Look below for the line holding "clock's sub-second nanoseconds. *)" and the line holding "eject_after := u32_max;". Repeat those two and everything between, exactly.

■ Data section:
┌──
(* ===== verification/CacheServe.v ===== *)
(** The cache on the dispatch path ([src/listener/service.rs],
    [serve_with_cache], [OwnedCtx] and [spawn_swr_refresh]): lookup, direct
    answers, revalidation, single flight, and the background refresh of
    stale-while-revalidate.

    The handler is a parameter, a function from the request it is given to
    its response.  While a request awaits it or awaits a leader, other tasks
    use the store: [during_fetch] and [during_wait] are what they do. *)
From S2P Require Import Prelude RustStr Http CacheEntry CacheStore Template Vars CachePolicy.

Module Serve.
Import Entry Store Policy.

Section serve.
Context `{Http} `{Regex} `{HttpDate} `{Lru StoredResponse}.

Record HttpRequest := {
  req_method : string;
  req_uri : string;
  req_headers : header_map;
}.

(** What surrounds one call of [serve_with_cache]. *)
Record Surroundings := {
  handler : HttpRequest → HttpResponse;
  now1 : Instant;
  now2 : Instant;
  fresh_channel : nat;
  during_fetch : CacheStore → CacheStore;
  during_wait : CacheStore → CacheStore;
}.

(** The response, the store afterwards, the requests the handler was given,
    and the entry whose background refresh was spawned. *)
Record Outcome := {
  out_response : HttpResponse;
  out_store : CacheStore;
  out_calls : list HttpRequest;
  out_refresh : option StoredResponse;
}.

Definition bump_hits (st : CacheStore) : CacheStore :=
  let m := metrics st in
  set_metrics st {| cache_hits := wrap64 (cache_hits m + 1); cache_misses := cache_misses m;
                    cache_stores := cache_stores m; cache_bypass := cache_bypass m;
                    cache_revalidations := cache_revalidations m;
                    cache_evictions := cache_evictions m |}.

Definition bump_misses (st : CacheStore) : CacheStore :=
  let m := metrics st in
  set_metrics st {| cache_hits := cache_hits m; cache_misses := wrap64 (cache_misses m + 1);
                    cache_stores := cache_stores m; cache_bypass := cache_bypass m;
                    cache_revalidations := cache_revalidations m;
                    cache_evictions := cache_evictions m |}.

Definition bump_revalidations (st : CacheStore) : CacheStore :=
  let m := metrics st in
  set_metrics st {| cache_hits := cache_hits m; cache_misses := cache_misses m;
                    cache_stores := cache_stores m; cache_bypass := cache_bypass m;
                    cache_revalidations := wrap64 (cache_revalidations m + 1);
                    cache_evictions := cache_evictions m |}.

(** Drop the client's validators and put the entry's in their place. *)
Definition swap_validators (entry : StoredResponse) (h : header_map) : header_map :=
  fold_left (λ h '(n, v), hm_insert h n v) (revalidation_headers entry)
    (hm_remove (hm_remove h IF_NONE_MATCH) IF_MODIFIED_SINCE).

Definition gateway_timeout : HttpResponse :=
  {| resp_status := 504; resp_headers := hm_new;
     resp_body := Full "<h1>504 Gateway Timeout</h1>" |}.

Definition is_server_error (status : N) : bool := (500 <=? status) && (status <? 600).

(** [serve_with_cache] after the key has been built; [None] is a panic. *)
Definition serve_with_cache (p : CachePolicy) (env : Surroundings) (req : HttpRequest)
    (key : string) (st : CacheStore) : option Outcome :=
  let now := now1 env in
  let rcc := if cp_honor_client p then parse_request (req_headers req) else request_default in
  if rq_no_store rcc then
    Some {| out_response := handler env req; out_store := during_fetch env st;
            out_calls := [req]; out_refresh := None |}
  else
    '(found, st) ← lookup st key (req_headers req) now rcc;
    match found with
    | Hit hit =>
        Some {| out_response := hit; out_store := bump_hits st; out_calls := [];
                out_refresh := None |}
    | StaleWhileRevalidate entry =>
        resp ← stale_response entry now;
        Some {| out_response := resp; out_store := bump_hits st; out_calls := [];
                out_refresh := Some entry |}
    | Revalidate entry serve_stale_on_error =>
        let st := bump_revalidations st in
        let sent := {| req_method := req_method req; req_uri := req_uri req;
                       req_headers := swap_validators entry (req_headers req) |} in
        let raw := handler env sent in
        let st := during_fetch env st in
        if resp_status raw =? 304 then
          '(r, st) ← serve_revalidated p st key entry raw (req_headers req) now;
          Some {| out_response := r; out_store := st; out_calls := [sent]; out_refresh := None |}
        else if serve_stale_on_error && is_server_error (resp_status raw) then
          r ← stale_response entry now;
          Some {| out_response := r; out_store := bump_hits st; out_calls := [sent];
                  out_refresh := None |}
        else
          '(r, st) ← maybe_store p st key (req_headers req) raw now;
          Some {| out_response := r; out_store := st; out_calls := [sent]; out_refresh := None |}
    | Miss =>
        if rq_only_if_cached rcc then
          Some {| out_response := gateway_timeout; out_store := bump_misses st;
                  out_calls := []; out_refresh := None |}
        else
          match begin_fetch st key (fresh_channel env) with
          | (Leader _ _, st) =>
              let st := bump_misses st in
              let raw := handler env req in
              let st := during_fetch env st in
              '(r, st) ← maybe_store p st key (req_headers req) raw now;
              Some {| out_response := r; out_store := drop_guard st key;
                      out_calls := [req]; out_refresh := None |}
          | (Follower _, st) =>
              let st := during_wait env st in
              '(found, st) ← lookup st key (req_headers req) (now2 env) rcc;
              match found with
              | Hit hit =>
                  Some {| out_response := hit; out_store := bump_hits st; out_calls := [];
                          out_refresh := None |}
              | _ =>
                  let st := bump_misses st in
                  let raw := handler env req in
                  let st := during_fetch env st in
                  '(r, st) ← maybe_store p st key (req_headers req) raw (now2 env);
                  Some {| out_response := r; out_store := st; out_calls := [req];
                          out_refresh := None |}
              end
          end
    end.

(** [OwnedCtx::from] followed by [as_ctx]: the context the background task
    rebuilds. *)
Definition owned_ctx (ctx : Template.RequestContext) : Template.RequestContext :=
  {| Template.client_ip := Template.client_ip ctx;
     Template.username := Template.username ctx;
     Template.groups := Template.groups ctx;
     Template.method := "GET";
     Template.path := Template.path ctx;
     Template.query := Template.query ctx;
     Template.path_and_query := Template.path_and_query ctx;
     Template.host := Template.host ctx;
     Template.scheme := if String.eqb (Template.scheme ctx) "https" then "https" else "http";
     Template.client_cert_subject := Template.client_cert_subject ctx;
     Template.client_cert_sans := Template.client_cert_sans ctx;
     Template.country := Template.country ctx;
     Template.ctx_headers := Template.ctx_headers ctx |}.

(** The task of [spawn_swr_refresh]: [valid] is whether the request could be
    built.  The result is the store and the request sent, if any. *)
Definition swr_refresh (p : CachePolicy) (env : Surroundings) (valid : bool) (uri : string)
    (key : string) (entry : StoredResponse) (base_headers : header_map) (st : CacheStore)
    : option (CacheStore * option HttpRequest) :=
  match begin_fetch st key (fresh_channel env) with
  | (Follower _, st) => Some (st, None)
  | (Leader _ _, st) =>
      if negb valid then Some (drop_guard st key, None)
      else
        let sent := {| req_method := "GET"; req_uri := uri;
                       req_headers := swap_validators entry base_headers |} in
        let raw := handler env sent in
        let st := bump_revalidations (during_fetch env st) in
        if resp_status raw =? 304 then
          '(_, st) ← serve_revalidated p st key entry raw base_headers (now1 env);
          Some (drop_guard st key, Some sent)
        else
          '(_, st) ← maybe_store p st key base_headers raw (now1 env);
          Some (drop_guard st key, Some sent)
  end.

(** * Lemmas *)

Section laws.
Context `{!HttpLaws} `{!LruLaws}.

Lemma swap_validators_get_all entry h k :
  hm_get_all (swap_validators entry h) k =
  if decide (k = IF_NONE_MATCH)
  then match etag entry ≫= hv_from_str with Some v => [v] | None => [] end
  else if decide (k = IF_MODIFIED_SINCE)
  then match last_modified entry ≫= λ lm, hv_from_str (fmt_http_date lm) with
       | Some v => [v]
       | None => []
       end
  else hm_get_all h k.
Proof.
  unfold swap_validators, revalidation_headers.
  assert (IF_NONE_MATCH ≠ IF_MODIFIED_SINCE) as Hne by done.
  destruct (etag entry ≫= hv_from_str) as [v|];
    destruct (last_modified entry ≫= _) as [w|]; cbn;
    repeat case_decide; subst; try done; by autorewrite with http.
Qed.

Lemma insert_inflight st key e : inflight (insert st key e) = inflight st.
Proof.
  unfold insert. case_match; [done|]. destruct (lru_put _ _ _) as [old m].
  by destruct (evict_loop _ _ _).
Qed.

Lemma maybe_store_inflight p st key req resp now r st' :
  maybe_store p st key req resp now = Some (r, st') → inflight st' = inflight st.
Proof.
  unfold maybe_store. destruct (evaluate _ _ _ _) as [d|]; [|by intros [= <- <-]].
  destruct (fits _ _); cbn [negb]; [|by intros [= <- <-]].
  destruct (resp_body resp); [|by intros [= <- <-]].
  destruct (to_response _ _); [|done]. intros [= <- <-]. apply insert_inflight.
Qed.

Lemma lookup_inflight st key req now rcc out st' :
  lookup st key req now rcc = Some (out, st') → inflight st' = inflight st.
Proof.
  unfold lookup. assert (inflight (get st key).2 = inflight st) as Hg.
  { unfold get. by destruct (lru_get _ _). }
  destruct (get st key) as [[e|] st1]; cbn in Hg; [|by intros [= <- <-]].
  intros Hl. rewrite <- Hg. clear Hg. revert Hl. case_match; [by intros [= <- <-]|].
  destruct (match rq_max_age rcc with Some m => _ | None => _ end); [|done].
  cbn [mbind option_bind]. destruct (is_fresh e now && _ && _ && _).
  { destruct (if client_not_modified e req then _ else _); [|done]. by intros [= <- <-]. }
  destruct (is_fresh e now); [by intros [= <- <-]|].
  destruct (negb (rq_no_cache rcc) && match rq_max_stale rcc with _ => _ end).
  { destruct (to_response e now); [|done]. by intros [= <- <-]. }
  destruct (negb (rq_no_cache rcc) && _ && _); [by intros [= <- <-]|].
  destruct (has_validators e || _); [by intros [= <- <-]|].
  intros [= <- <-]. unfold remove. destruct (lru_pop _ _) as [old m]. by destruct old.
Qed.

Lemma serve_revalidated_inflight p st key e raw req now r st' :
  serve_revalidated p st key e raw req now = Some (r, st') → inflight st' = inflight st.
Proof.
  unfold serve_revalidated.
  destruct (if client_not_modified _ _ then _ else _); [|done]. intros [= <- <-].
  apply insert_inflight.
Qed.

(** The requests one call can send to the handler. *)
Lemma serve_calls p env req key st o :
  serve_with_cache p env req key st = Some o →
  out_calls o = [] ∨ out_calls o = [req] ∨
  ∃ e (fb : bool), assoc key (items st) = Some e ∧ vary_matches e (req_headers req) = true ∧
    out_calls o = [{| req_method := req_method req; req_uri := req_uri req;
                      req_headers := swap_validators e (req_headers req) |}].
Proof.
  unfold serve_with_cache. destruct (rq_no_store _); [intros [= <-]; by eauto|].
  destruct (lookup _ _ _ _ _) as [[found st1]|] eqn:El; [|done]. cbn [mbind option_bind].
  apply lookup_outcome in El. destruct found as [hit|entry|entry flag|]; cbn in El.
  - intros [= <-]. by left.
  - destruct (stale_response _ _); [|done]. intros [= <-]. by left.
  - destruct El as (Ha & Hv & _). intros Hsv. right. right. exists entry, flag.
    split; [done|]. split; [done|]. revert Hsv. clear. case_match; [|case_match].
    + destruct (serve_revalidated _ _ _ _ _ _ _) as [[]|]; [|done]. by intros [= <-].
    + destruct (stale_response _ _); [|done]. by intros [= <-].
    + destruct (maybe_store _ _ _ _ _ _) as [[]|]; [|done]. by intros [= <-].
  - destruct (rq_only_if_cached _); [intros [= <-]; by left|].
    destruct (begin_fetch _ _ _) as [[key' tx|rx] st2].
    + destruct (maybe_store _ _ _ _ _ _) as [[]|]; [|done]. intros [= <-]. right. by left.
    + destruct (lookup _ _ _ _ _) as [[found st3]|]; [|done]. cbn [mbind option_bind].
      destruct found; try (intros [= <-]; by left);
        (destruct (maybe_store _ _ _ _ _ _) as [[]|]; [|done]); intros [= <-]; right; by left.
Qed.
└──
┌──
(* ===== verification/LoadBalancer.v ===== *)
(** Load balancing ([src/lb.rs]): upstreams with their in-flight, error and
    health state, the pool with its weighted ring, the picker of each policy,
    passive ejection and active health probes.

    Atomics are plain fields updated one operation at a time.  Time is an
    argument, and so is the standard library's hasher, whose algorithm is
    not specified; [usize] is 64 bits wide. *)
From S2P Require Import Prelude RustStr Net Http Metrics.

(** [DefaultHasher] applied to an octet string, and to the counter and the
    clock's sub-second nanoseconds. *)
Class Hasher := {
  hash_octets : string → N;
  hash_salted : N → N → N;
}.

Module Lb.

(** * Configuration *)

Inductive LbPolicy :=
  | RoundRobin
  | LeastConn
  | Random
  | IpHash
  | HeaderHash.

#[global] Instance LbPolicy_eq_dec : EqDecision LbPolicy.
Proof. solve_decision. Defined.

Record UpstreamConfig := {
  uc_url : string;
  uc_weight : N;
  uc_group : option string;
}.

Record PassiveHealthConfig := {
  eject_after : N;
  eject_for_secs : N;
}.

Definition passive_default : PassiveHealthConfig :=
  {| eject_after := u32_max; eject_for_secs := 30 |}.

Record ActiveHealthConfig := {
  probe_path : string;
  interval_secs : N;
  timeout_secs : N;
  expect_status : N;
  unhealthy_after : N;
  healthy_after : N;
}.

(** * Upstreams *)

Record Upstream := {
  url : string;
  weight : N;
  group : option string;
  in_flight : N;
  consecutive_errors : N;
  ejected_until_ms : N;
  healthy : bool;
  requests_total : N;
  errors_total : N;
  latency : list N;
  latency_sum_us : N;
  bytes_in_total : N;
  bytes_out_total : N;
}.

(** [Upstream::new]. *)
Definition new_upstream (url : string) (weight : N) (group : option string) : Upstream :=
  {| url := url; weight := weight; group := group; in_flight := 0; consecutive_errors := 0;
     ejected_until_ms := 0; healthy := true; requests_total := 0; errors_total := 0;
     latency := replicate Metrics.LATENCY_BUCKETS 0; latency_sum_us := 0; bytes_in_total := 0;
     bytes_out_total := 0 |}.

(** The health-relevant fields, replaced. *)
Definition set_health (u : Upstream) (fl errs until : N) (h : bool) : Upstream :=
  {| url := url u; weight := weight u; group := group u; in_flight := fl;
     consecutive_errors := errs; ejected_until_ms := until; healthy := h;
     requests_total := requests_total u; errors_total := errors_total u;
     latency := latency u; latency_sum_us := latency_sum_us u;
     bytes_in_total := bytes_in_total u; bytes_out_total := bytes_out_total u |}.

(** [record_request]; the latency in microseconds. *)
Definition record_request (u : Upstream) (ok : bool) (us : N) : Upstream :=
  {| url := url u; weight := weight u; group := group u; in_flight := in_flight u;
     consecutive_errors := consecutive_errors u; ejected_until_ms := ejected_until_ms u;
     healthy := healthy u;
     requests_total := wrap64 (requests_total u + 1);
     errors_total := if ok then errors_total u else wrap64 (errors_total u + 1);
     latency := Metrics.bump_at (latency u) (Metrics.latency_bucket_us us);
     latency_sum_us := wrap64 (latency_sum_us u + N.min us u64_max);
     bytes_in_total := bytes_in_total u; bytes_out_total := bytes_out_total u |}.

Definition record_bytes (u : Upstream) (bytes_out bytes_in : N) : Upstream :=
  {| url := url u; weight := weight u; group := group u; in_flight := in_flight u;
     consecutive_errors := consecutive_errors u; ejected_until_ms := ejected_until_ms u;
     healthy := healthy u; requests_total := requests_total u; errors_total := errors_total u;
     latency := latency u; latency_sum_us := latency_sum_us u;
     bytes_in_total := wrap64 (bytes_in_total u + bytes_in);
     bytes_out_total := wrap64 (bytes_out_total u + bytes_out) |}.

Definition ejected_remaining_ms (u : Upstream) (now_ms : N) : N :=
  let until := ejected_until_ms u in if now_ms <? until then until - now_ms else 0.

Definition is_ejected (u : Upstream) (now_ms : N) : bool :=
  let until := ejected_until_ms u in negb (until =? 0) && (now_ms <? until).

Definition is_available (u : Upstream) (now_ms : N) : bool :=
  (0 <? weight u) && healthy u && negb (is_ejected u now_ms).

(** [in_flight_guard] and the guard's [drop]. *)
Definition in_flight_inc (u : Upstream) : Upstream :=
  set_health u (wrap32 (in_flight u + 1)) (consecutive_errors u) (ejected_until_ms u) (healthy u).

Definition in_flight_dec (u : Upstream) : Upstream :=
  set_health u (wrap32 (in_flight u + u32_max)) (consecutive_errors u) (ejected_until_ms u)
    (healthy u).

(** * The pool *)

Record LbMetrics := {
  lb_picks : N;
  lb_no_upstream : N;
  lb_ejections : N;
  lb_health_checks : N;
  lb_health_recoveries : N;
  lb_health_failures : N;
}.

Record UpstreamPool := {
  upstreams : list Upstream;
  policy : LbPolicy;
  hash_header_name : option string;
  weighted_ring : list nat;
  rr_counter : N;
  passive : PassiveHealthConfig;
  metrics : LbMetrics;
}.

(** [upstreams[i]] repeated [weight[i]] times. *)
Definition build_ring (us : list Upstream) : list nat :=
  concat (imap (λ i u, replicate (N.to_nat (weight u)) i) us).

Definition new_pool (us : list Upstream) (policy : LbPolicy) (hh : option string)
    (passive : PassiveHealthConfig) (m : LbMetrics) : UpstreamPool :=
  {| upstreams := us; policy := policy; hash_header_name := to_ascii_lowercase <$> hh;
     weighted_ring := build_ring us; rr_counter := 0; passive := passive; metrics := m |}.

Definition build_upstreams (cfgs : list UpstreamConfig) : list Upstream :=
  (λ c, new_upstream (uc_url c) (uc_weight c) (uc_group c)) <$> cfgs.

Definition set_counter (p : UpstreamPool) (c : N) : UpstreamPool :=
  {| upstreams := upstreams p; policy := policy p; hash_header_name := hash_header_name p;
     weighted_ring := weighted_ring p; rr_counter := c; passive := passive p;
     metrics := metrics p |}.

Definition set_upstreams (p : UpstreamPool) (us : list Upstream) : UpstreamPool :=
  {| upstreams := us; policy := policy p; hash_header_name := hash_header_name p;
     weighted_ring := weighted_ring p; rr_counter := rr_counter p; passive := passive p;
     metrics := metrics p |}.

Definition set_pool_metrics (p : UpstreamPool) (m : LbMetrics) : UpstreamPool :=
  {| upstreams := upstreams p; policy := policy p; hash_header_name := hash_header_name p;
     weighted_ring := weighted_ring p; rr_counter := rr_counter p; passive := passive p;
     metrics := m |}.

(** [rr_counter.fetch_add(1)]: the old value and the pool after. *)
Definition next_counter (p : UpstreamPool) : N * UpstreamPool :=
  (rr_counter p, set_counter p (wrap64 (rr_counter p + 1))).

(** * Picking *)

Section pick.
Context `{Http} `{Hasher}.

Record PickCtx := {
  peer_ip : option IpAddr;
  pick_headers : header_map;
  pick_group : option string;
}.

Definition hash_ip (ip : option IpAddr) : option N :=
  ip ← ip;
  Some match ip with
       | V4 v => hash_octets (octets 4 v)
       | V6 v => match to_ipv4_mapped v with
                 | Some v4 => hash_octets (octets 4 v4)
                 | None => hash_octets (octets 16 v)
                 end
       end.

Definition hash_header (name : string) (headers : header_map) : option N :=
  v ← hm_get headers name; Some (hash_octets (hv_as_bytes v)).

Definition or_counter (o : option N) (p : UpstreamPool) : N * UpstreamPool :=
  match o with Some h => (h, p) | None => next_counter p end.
└──
■ Solution for this problem:
    clock's sub-second nanoseconds. *)
Class Hasher := {
  hash_octets : string → N;
  hash_salted : N → N → N;
}.

Module Lb.

(** * Configuration *)

Inductive LbPolicy :=
  | RoundRobin
  | LeastConn
  | Random
  | IpHash
  | HeaderHash.

#[global] Instance LbPolicy_eq_dec : EqDecision LbPolicy.
Proof. solve_decision. Defined.

Record UpstreamConfig := {
  uc_url : string;
  uc_weight : N;
  uc_group : option string;
}.

Record PassiveHealthConfig := {
  eject_after : N;
  eject_for_secs : N;
}.

Definition passive_default : PassiveHealthConfig :=
  {| eject_after := u32_max; eject_for_secs := 30 |}.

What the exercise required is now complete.